Washington, D.C. (Aug. 15, 2008)—The Independent Community Bankers of America (ICBA) criticized the National Credit Union Administration (NCUA) today for its proposal to relax the member business lending rule for credit unions by raising the maximum loan-to-value (LTV) limit for construction and development loans, among other things.

"The NCUA should be imposing greater regulatory restrictions on credit union member business loans, not fewer," said ICBA in a comment letter to the NCUA. "Particularly now during a severe economic downturn, encouraging credit unions to engage in riskier activities such as construction and development lending by relaxing the member business lending rule will unnecessarily expose credit union members, the credit union industry and ultimately the taxpayers to undue financial risks."

ICBA pointed out that the recent failures of Norlarco Credit Union in Colorado and Huron River Area Federal Credit Union in Michigan demonstrate the problems that can occur when credit unions circumvent the member business lending rule and engage in risky business lending activity in which they have little expertise.
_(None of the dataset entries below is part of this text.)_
Lemma full_row_raises_nothing_witness :
  (∃ s, extract_fields Sample.blank = Ok s)
  ∧ (∃ students', try_row [] Sample.blank = Ok students')
  ∧ (loop_body ([], []) Sample.blank).2 = []
  ∧ (∀ i cell, (1 ≤ i ≤ 4)%nat → cells_of Sample.blank !! i = Some cell →
       Soup.find (py "font") cell = None → font_text cell = []).
Proof. apply (full_row_raises_nothing Sample.blank [] []). vm_compute. lia. Defined.

(** ** The loop, continued *)

Lemma loop_body_decompose (st : list student * list pystr)
    (row : Soup.PageElement) :
  loop_body st row
  = (st.1 ++ (loop_body ([], []) row).1, st.2 ++ (loop_body ([], []) row).2).
Proof.
  unfold loop_body, try_row. destruct (extract_fields row) as [s|e]; simpl.
  - destruct (bool_decide (student_id s = [])); simpl; by rewrite !app_nil_r.
  - by rewrite app_nil_r.
Qed.

Lemma extract_rows_cons (row : Soup.PageElement) (rows : list Soup.PageElement)
    (st : list student * list pystr) :
  extract_rows (row :: rows) st = extract_rows rows (loop_body st row).
Proof. reflexivity. Qed.

Lemma extract_rows_decompose (rows : list Soup.PageElement)
    (st : list student * list pystr) :
  extract_rows rows st
  = (st.1 ++ (extract_rows rows ([], [])).1, st.2 ++ (extract_rows rows ([], [])).2).
Proof.
  revert st. induction rows as [|row rows IH]; intros st.
  - simpl. rewrite !app_nil_r. by destruct st.
  - rewrite !extract_rows_cons.
    rewrite (IH (loop_body st row)), (IH (loop_body ([], []) row)).
    rewrite (loop_body_decompose st row). simpl. by rewrite !app_assoc.
Qed.

Lemma extract_rows_errors (rows : list Soup.PageElement) :
  Forall (fun l => l = py "Error processing row: list index out of range")
    (extract_rows rows ([], [])).2.
Proof.
  induction rows as [|row rows IH]; [constructor|].
  rewrite extract_rows_cons, extract_rows_decompose. simpl.
  apply Forall_app. split; [|exact IH].
  destruct (extract_fields_cases row) as [[_ [s Hs]]|[_ He]].
  - rewrite (loop_body_Ok _ _ _ Hs). constructor.
  - rewrite (loop_body_Raise _ _ _ He). by repeat constructor.
Qed.

(** C6.  When the input was read and no record was retained, the function
    returns normally, leaves every file as it was (the output file is
    neither created nor overwritten) and prints the no-data message once,
    after the diagnostics of the rows it skipped; with no selected row at
    all it prints that message only. *)
Theorem empty_table_writes_no_file (parse : pystr → Soup.PageElement)
    (html_file_path output_csv_path : string) (w : world) (html : pystr) :
  (read_html (fs w) html_file_path).2 = Ok html →
  (extract_rows (student_rows (parse html)) ([], stdout w)).1 = [] →
  (∃ errors,
     scrape_student_data parse html_file_path output_csv_path w
     = (World (fs w) (stdout w ++ errors ++ [no_data]), None)
     ∧ Forall (fun l => l = py "Error processing row: list index out of range")
         errors)
  ∧ (student_rows (parse html) = [] →
     scrape_student_data parse html_file_path output_csv_path w
     = (World (fs w) (stdout w ++ [no_data]), None)).
Proof.
  intros Hr He. unfold scrape_student_data. rewrite Hr, He. split.
  - exists (extract_rows (student_rows (parse html)) ([], [])).2.
    split; [|apply extract_rows_errors].
    rewrite extract_rows_decompose. simpl. by rewrite app_assoc.
  - intros ->. done.
Qed.

Lemma empty_table_writes_no_file_witness :
  (∃ errors,
     scrape_student_data (fun _ => Sample.document [Sample.short])
       "in.html" "out.csv" (World Sample.files [])
     = (World Sample.files ([] ++ errors ++ [no_data]), None)
     ∧ Forall (fun l => l = py "Error processing row: list index out of range")
         errors)
  ∧ (student_rows (Sample.document [Sample.short]) = [] →
     scrape_student_data (fun _ => Sample.document [Sample.short])
       "in.html" "out.csv" (World Sample.files [])
     = (World Sample.files ([] ++ [no_data]), None)).
Proof.
  apply (empty_table_writes_no_file (fun _ => Sample.document [Sample.short])
           "in.html" "out.csv" (World Sample.files []) (py "<tr>")).
  - vm_compute. reflexivity.
  - vm_compute. reflexivity.
Defined.

(** ** The decoder *)

Lemma cp1252_decode_Raise_iff (bs : list byte) :
  (∃ e, Codec.cp1252_decode bs = Raise e)
  ↔ Exists (fun b => Codec.cp1252_decode_byte b = None) bs.
Proof.
  induction bs as [|b bs IH]; simpl.
  - split; [by intros [e ?]|by intros ?%Exists_nil].
  - rewrite Exists_cons, <- IH.
    destruct (Codec.cp1252_decode_byte b) as [c|].
    + destruct (Codec.cp1252_decode bs) as [s|e]; simpl.
      * split; [by intros [e ?]|]. intros [?|[e ?]]; done.
      * split; [eauto|eauto].
    + split; [auto|eauto].
Qed.
(** While a cycle is in flight no trigger starts the log fetch or attaches
    a second cycle, and the poller is left as it was; a cycle is attached
    only by a trigger that finds [working] false, which sets it. *)
Lemma checksvn_single_cycle (self self1 : SvnSource)
    (started : list ProcessCall) (d : Deferred) :
  checksvn self = Return (self1, started, d) ->
  (working self = true ->
   self1 = self /\ ~ In (_get_logs self) started /\
   d <> AwaitLog /\ d <> AwaitInfo true) /\
  (working self = false ->
   working self1 = true /\ (d = AwaitLog \/ d = AwaitInfo true)).
Proof.
  unfold checksvn.
  destruct (_prefix self) as [prefix|]; [|discriminate].
  destruct (truthy (Some prefix)), (working self); cbn;
    intros H; injection H as <- <- <-;
    (split; intros H; try discriminate H).
  - repeat split; try discriminate. tauto.
  - split; [reflexivity | now left].
  - repeat split; try discriminate.
    intros [Heq | []]. discriminate Heq.
  - split; [reflexivity | now right].
Qed.

(** Where [_prefix] does not exist, a trigger raises [AttributeError]
    before it starts anything. *)
Lemma checksvn_without_prefix (self : SvnSource) :
  _prefix self = None -> checksvn self = Raise AttributeError.
Proof.
  intros Hnone. unfold checksvn. now rewrite Hnone.
Qed.

(** ** The revision filter: further properties *)

Lemma collect_new_absent (w : Z) (logentries : list LogEntry) :
  ~ In w (map revision logentries) ->
  collect_new w logentries = logentries.
Proof.
  induction logentries as [|el rest IH]; simpl; [reflexivity|].
  intros Hnot.
  destruct (Z.eqb_spec w (revision el)) as [Heq|];
    [exfalso; apply Hnot; left; congruence|].
  rewrite IH by tauto. reflexivity.
Qed.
Both of those credit unions were eventually put into NCUA conservatorship and their assets were sold because of their participation in a Florida land speculation scheme known as "Millionaire University," which involved millions of dollars of construction and residential real estate lending.

ICBA also said that any proposal to ease the member business lending rule would only distract credit unions from the central mission of meeting the credit needs of low- and moderate-income consumers.

Read the letter at www.icba.org.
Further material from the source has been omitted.